▸ WORK REQUEST
Please print the entries below exactly, from the line with "Definition index_keys (n" through the line with "Record Response : Type", including both of those lines and leaving out all others.

▼▼▼

(** The styling part of the body of [lines.forEach]. *)
Definition renderLine (st : Doc * Q) (line : Line) : Doc * Q :=
  let '(doc, yPosition) := st in
  match type line with
  | h1 =>
      let doc := setFont fontBold (setFontSize 20 doc) in
      (drawText (ltext line) 20%Q yPosition doc, (yPosition + lineHeight * 2)%Q)
  | h2 =>
      let doc := setFont fontBold (setFontSize 16 doc) in
      (drawText (ltext line) 20%Q yPosition doc, (yPosition + lineHeight * 1.5)%Q)
  | paragraph =>
      let doc := setFontSize 12 doc in
      renderParagraphWithFormatting doc (ltext line) 20%Q yPosition lineHeight
  | empty => (doc, (yPosition + lineHeight / 2)%Q)
  end.

Definition exportLine (st : Doc * Q) (line : Line) : Doc * Q :=
  renderLine (pageBreak st) line.

(** [export]: the document handed to [doc.save('document.pdf')]. *)
Definition export (c : jsstring) : Doc :=
  fst (fold_left exportLine (parseMarkdown c) (newDoc, 20%Q)).

End Rendering.

End PDF.

Module DOCX.

Inductive HeadingLevel : Type := HEADING_1 | HEADING_2.

(** The options a [TextRun] is built from. *)
Record TextRun : Type := mkTextRun
  { text : jsstring; bold : option bool; italics : option bool }.

Definition plainRun (t : jsstring) : TextRun := mkTextRun t None None.
Definition boldRun (t : jsstring) : TextRun := mkTextRun t (Some true) None.
Definition italicRun (t : jsstring) : TextRun := mkTextRun t None (Some true).

(** The options a [Paragraph] is built from: [{ text }], [{ text, heading }]
    or [{ children }]. *)
Inductive Paragraph : Type :=
| ParagraphText (t : jsstring) (heading : option HeadingLevel)
| ParagraphChildren (children : list TextRun).

(** The while loop of [parseInlineFormatting]. *)
Fixpoint parseLoop (fuel : nat) (runs : list TextRun) (remaining : jsstring)
  : list TextRun :=
  match fuel with
  | 0 => runs
  | S fuel' =>
      match remaining with
      | [] => runs
      | _ :: _ =>
          let boldMatch := js_match reBold remaining in
          let italicMatch := js_match reItalic remaining in
          match chooseMatch boldMatch italicMatch with
          | Some (nextMatch, isBold) =>
              if truthy (m1 nextMatch) then
                let runs1 :=
                  if 0 <? index nextMatch
                  then runs ++ [plainRun (substring_to (index nextMatch) remaining)]
                  else runs in
                let runs2 :=
                  if isBold
                  then runs1 ++ [boldRun (group1 nextMatch)]
                  else runs1 ++ [italicRun (group1 nextMatch)] in
                parseLoop fuel' runs2
                  (substring_from (index nextMatch + length (m0 nextMatch)) remaining)
              else
                if 0 <? length remaining
                then runs ++ [plainRun remaining]
                else runs
          | None =>
              if 0 <? length remaining
              then runs ++ [plainRun remaining]
              else runs
          end
      end
  end.

Definition parseInlineFormatting (t : jsstring) : list TextRun :=
  let runs := parseLoop (length t) [] t in
  if 0 <? length runs then runs else [plainRun []].

(** The body of [lines.forEach] in [parseMarkdownToDocx]. *)
Definition parseLine (paragraphs : list Paragraph) (line : jsstring)
  : list Paragraph :=
  let trimmed := trim line in
  match trimmed with
  | [] => paragraphs ++ [ParagraphText [] None]
  | _ :: _ =>
      if startsWith (str "# ") trimmed then
        let t := substring_from 2 trimmed in
        paragraphs ++ [ParagraphText t (Some HEADING_1)]
      else if startsWith (str "## ") trimmed then
        let t := substring_from 3 trimmed in
        paragraphs ++ [ParagraphText t (Some HEADING_2)]
      else
        let textRuns := parseInlineFormatting trimmed in
        paragraphs ++ [ParagraphChildren textRuns]
  end.

Definition parseMarkdownToDocx (c : jsstring) : list Paragraph :=
  fold_left parseLine (split nl c) [].

(** [export]: the children of the one section of the [Document] that is
    packed into document.docx. *)
Definition export (c : jsstring) : list Paragraph := parseMarkdownToDocx c.

End DOCX.

Module TXT.

Definition stripMarkdown (c : jsstring) : jsstring :=
  let t := c in
  let t := replaceAll reHeadingMarker Nothing t in
  let t := replaceAll reStripBold Group1 t in
  let t := replaceAll reStripItalic Group1 t in
  trim t.

(** [export]: the text of document.txt. *)
Definition export (c : jsstring) : jsstring := stripMarkdown c.

End TXT.

(** ** main.ts *)

Module Main.

(** The three implementations of the interface [ExporterFactory], and of the
    interface [DocumentExporter]. *)
Inductive ExporterFactory : Type :=
| TXTExporterFactory | PDFExporterFactory | DOCXExporterFactory.

Inductive DocumentExporter : Type :=
| TXTExporter | PDFExporter | DOCXExporter.
(** * kongfig: the admin API facade (src/adminApi.js)

    A shallow embedding of the module: the pagination aggregator
    [getPaginatedJson], its caching wrapper [getPaginatedJsonCache], and the
    facade built by [createApi], together with the three module-level caches
    they share.

    Conventions.
    - JavaScript values of the JSON fragment are the type [value]; numbers
      are the integers that print in full (below 10^21 in magnitude).
    - A promise is represented by the way it settles ([settled]); the calls
      of one scenario run one after the other, each awaited before the next.
    - The transport, the router and the version parser live in other modules
      and are taken as the operations of the class [Collaborators].
    - [getPaginatedJson] follows [next] links for as long as the backend
      supplies full pages, so it is defined with a bound ([fuel]) on the
      number of GET requests; [None] means the bound was too small. *)

From stdpp Require Import base strings gmap list pretty.

Set Warnings "-register-all".

(** ** JavaScript values *)

Inductive value : Type :=
| JUndefined
| JNull
| JBool (b : bool)
| JNum (n : Z)
| JStr (s : string)
| JArr (items : list value)
| JObj (fields : list (string * value)).

(** The own keys of a parsed object, in insertion order. *)
Definition keys (fields : list (string * value)) : list string := fields.*1.

Fixpoint lookup_field (k : string) (fields : list (string * value)) : option value :=
  match fields with
  | [] => None
  | (k', v) :: rest => if decide (k' = k) then Some v else lookup_field k rest
  end.

(** The index keys "0", "1", ... of an array or string of length [n]. *)
Definition index_keys (n : nat) : list string := (λ i : nat, pretty i) <$> seq 0 n.

(** ** Responses, errors, promises *)

(** What [requester] resolves to: [json] is what [r.json()] yields, [None]
    when the body does not parse. *)
Record Response : Type := {
  ok : bool;
  status : Z;
  statusText : string;
  json : option value;
}.

Inductive error : Type :=
| HttpError (message : string) (response : Response)
| TypeError
| SyntaxError
| TransportError (reason : string).

(** The result of evaluating an expression: a value, or a thrown error. *)
Inductive completion (A : Type) : Type :=
| Normal (a : A)
| Throw (e : error).
Arguments Normal {A} a.
Arguments Throw {A} e.

(** A settled promise. *)
Inductive settled (A : Type) : Type :=
| Fulfilled (a : A)
| Rejected (e : error).
Arguments Fulfilled {A} a.
Arguments Rejected {A} e.

(** A callback that throws inside [.then] rejects the derived promise. *)
Definition settle {A} (c : completion A) : settled A :=
  match c with
  | Normal a => Fulfilled a
  | Throw e => Rejected e
  end.

Definition cbind {A B} (c : completion A) (f : A → completion B) : completion B :=
  match c with
  | Normal a => f a
  | Throw e => Throw e
  end.

(** ** The language primitives the module relies on *)

Definition truthy (v : value) : bool :=
  match v with
  | JUndefined | JNull => false
  | JBool b => b
  | JNum n => negb (n =? 0)%Z
  | JStr s => negb (String.eqb s "")
  | JArr _ | JObj _ => true
  end.

(** [ToString]: an array joins its elements with commas ([null] and
    [undefined] print as nothing); an object prints as [[object Object]]
    unless an own [toString] entry, which parsed data cannot make callable,
    hides the inherited method. *)
Fixpoint ToString (v : value) : completion string :=
  match v with
  | JUndefined => Normal "undefined"
  | JNull => Normal "null"
  | JBool true => Normal "true"
  | JBool false => Normal "false"
  | JNum n => Normal (pretty n)
  | JStr s => Normal s
  | JArr items =>
      cbind
        ((fix each (xs : list value) : completion (list string) :=
            match xs with
            | [] => Normal []
            | x :: xs =>
                cbind (match x with
                       | JUndefined | JNull => Normal ""
                       | _ => ToString x
                       end)
                      (λ s, cbind (each xs) (λ ss, Normal (s :: ss)))
            end) items)
        (λ ss, Normal (String.concat "," ss))
  | JObj fields =>
      if bool_decide ("toString" ∈ keys fields) then Throw TypeError
      else Normal "[object Object]"
  end.

(** [o.hasOwnProperty(k)]: the method is inherited, so an own entry of that
    name hides it and the call throws. *)
Definition hasOwnProperty (o : value) (k : string) : completion bool :=
  match o with
  | JUndefined | JNull => Throw TypeError
  | JBool _ | JNum _ => Normal false
  | JStr s => Normal (bool_decide (k = "length" ∨ k ∈ index_keys (String.length s)))
  | JArr items => Normal (bool_decide (k = "length" ∨ k ∈ index_keys (length items)))
  | JObj fields =>
      if bool_decide ("hasOwnProperty" ∈ keys fields) then Throw TypeError
      else Normal (bool_decide (k ∈ keys fields))
  end.

(** [Object.keys(v)], which turns a primitive into an object first. The
    keys of an object come in insertion order, as they do when none of them
    is an integer; the properties below rely on their number only. *)
Definition Object_keys (v : value) : completion (list string) :=
  match v with
  | JUndefined | JNull => Throw TypeError
  | JBool _ | JNum _ => Normal []
  | JStr s => Normal (index_keys (String.length s))
  | JArr items => Normal (index_keys (length items))
  | JObj fields => Normal (keys fields)
  end.

(** [v.constructor === Object]: only a plain object inherits [Object] as its
    constructor, and an own [constructor] entry hides it. *)
Definition constructor_is_Object (v : value) : bool :=
  match v with
  | JObj fields => negb (bool_decide ("constructor" ∈ keys fields))
  | _ => false
  end.

(** The property read [v.k], for the names the module reads ([data], [next],
    [length], [username], [enabled_plugins], [fields], [version]), none of
    which an object inherits. *)
Definition Get (v : value) (k : string) : completion value :=
  match v with
  | JUndefined | JNull => Throw TypeError
  | JBool _ | JNum _ => Normal JUndefined
  | JStr s => Normal (if decide (k = "length") then JNum (Z.of_nat (String.length s)) else JUndefined)
  | JArr items => Normal (if decide (k = "length") then JNum (Z.of_nat (length items)) else JUndefined)
  | JObj fields => Normal (default JUndefined (lookup_field k fields))
  end.

(** [v.concat(more)]: arrays append, spreading an array argument; strings
    append the argument's text; nothing else has a [concat] to call. *)
Definition concat (v more : value) : completion value :=
  match v with
  | JArr items =>
      Normal (JArr (items ++ match more with JArr rest => rest | _ => [more] end))
  | JStr s => cbind (ToString more) (λ t, Normal (JStr (s +:+ t)))
  | _ => Throw TypeError
  end.

(** [all.filter(keep)] on an array; [keep] may throw. *)
Fixpoint filter_items (keep : value → completion bool) (items : list value)
  : completion (list value) :=
  match items with
  | [] => Normal []
  | c :: rest =>
      cbind (keep c) (λ b,
      cbind (filter_items keep rest) (λ kept,
      Normal (if b then c :: kept else kept)))
  end.

(** The names every plain object inherits from [Object.prototype]; a read of
    any of them on an object without such an own entry is truthy. *)
Definition Object_prototype_names : list string :=
  [ "constructor"; "__defineGetter__"; "__defineSetter__"; "hasOwnProperty";
    "__lookupGetter__"; "__lookupSetter__"; "isPrototypeOf";
    "propertyIsEnumerable"; "toString"; "valueOf"; "__proto__";
    "toLocaleString" ].

(** ** Requests *)

Record endpoint : Type := {
  name : string;
  params : list (string * value);
}.

(** The second argument of [requestEndpoint]. *)
Record request_params : Type := {
  method : value;
  body : value;
}.

Record options : Type := {
  opt_method : value;
  opt_headers : list (string * string);
  opt_body : option string;
}.

Inductive request : Type :=
| GET (uri : value)
| REQUEST (uri : string) (opts : options).

(** ** The collaborators *)

(** [requester], [createRouter] and [parseVersion] are imported; [World] is
    whatever the gateway behind the transport keeps between requests.
    [StringToNumber_lt s n] stands for [ToNumber(s) < n] and
    [JSON_stringify] for [JSON.stringify]. *)
Class Collaborators : Type := {
  World : Type;
  requester_get : value → World → settled Response * World;
  requester_request : string → options → World → settled Response * World;
  createRouter : string → bool → endpoint → string;
  version : Type;
  version_truthy : version → bool;
  parseVersion : value → completion version;
  StringToNumber_lt : string → Z → bool;
  JSON_stringify : value → string;
}.

(** [v < n] for a number [n]. *)
Definition less_than `{Collaborators} (v : value) (n : Z) : completion bool :=
  match v with
  | JUndefined => Normal false
  | JNull => Normal (0 <? n)%Z
  | JBool b => Normal ((if b then 1 else 0) <? n)%Z
  | JNum m => Normal (m <? n)%Z
  | JStr s => Normal (StringToNumber_lt s n)
  | JArr _ | JObj _ => cbind (ToString v) (λ s, Normal (StringToNumber_lt s n))
  end.

(** ** The module state *)

(** A [Map] built by [new Map(all)], kept as the entries it was built from
    (a [Map] would keep the last entry of a repeated key only; the
    properties below look at the cache as a whole, never into it). *)
Definition Map : Type := list (value * value).

(** The three [let] bindings at the top of the module, the gateway, and the
    requests issued so far. *)
Record state `{Collaborators} : Type := {
  pluginSchemasCache : option Map;
  kongVersionCache : option version;
  resultsCache : gmap string (settled value);
  world : World;
  calls : list request;
}.

Definition initial `{Collaborators} (w : World) : state :=
  {| pluginSchemasCache := None; kongVersionCache := None; resultsCache := ∅;
     world := w; calls := [] |}.

(** The test [if (kongVersionCache)]. *)
Definition cached_version `{Collaborators} (c : option version) : option version :=
  match c with
  | Some v => if version_truthy v then Some v else None
  | None => None
  end.

(** A computation of the module: it may change the state, and yields nothing
    when its bound on requests runs out. *)
Definition M `{Collaborators} (A : Type) : Type := state → option (A * state).

Definition ret `{Collaborators} {A} (a : A) : M A := λ s, Some (a, s).

Definition bind `{Collaborators} {A B} (m : M A) (f : A → M B) : M B :=
  λ s, match m s with
       | None => None
       | Some (a, s') => f a s'
       end.

Notation "'let*' x := m 'in' k" := (bind m (λ x, k))
  (at level 10, x name, m at level 100, k at level 200, only parsing).

(** The state once a request has gone out and the gateway has moved on. *)
Definition sent `{Collaborators} (s : state) (w : World) (c : request) : state :=
  {| pluginSchemasCache := pluginSchemasCache s;
     kongVersionCache := kongVersionCache s;
     resultsCache := resultsCache s;
     world := w;
     calls := calls s ++ [c] |}.

(** [requester.get(uri)]. *)
Definition get `{Collaborators} (uri : value) : M (settled Response) :=
  λ s, let '(r, w) := requester_get uri (world s) in
       Some (r, sent s w (GET uri)).

(** [requester.request(uri, opts)]. *)
Definition request_ `{Collaborators} (uri : string) (opts : options) : M (settled Response) :=
  λ s, let '(r, w) := requester_request uri opts (world s) in
       Some (r, sent s w (REQUEST uri opts)).

Definition set_resultsCache `{Collaborators} (c : gmap string (settled value)) : M unit :=
  λ s, Some (tt, {| pluginSchemasCache := pluginSchemasCache s;
                    kongVersionCache := kongVersionCache s;
                    resultsCache := c;
                    world := world s;
                    calls := calls s |}).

▲▲▲

▸ RESPONSE
Definition index_keys (n : nat) : list string := (λ i : nat, pretty i) <$> seq 0 n.

(** ** Responses, errors, promises *)

(** What [requester] resolves to: [json] is what [r.json()] yields, [None]
    when the body does not parse. *)
Record Response : Type := {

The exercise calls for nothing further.